Is she just taking issue with certain identity groups selling out? Does she propose a way to prevent single-identity groups, which she explicitly states have a place in the left, from pursuing their own interests when those are contrary to the goal of class struggle?
Squalid posted:I finished the essay and it seems the authors conclusion is that you can strugge for issues relevant to your own unique identity so long as you remember that, get-this, your identity intersects with other identities that also require struggle. This article was poorly written so I dunno if I understood anything but can someone explain what is advocated by the intersectionality and ID politics people that the author took issue with? I can't tell where the point of dispute is.
Is she just taking issue with certain identity groups selling out?
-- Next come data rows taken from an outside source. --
Lemma name_matches_rule (incl excl : list pattern) (name : string) :
  WalkObject.name_matches self incl excl name
  = name_rule self incl excl name.
Proof.
  unfold WalkObject.name_matches, name_rule.
  set (hit := fun p => WalkObject.rematch_function self p name).
  assert (Hex : forall l, forallb (fun p => negb (hit p)) l
                          = negb (existsb hit l)).
  { induction l as [|p l IH]; simpl; [reflexivity |].
    rewrite IH. now destruct (hit p). }
  destruct (match incl with
            | [] => true
            | _ :: _ => existsb hit incl
            end); destruct excl as [|p excl]; cbn [andb existsb negb];
    try reflexivity.
  exact (Hex (p :: excl)).
Qed.

Lemma scan_flags (passes : bool) (es : entries) :
  WalkObject.scan self passes (flags es)
  = (dirs_of (flags es), map (dir_rule self) (dirs_of (flags es)),
     if passes then List.filter (file_rule self) (files_of (flags es))
     else []).
Proof.
  unfold dirs_of, files_of.
  induction es as [|name rest IH|name sub rest IH];
    cbn [flags WalkObject.scan]; [now destruct passes | |].
  - rewrite IH. cbn [List.filter snd negb fst map].
    rewrite name_matches_rule. fold (file_rule self).
    destruct passes; [| reflexivity]. cbn [andb].
    now destruct (file_rule self name).
  - rewrite IH. cbn [List.filter snd negb fst map]. f_equal. f_equal.
    f_equal. unfold WalkObject.tracks_dnames, dir_rule.
    rewrite name_matches_rule.
    destruct (WalkObject.dname_rematch self), (WalkObject.dname_reexcl self);
      reflexivity.
Qed.

Lemma levels_since_match_pos (rule : string -> bool) (up : list string) k :
  levels_since_match rule up = Some k -> 1 <= k.
Proof.
  revert k. induction up as [|name above IH]; simpl; [discriminate |].
  intros k. destruct (rule name); [intros [= <-]; lia |].
  destruct (levels_since_match rule above) as [j |]; [| discriminate].
  intros [= <-]. lia.
Qed.

Variable root : string.

Lemma root_dmd (chain : list string) :
  WalkObject.root_dmatch_depth self (path_of root chain) (depth_of chain)
    (entry_dmd self root chain)
  = dmd_of self root chain.
Proof.
  unfold WalkObject.root_dmatch_depth, entry_dmd, dmd_of, depth_of.
  destruct chain as [|name chain].
  - cbn [length Z.of_nat Z.add Z.eqb Pos.eqb andb path_of fold_left rev app
         levels_since_match].
    destruct (WalkObject.dmatch_nomaxdepth self); [reflexivity |].
    cbn [Z.eqb]. rewrite name_matches_rule. fold (dir_rule self).
    now destruct (dir_rule self (Py.basename root)).
  - replace (1 + Z.of_nat (length (name :: chain)) =? 1)%Z with false
      by (symmetry; apply Z.eqb_neq; simpl length; lia).
    reflexivity.
Qed.

Lemma passes_dmd (chain : list string) :
  WalkObject.srcdname_passes self (dmd_of self root chain)
  = dir_passes self root chain.
Proof.
  unfold WalkObject.srcdname_passes, dmd_of, dir_passes.
  destruct (WalkObject.dmatch_nomaxdepth self); [apply andb_true_r |].
  destruct (levels_since_match _ _) as [k |] eqn:E.
  - apply levels_since_match_pos in E.
    replace (Z.of_nat k =? 0)%Z with false
      by (symmetry; apply Z.eqb_neq; lia).
    apply andb_true_r.
  - apply andb_false_r.
Qed.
Does she propose a way to prevent single-identity groups, which she explicitly states have a place in the left, from pursuing their own interests when those are contrary to the goal of class struggle?
Yes.
babyhueypnewton posted:Homosexuality was not specifically created as a marketing opportunity, however the concept of identity was as a consequence of the production of desire.
I didn't understand the articles point about creating the Homosexual, could you go into more detail about desire production and identity?
So far I'm not convinced about the claims of a particular capitalist identity for women or race, even if I accept that the particular manifestation of these phenomena changed in the context of capitalism. It would be helpful if someone could share how these identities changed under state-capitalist or communist states, because everything I've heard suggests these groups survived virtually intact, although obviously the manifestations of oppression must have been very different.
I'd especially like to hear how the Soviet Union handled the issue of unpaid reproductive labor, if anyone has any details to share. I mean the obvious solution is to pay women for children-rearing or to replace motherly care with state institutions, the latter choice being something I've heard was seriously attempted on a small scale in Romania, with disastrous results.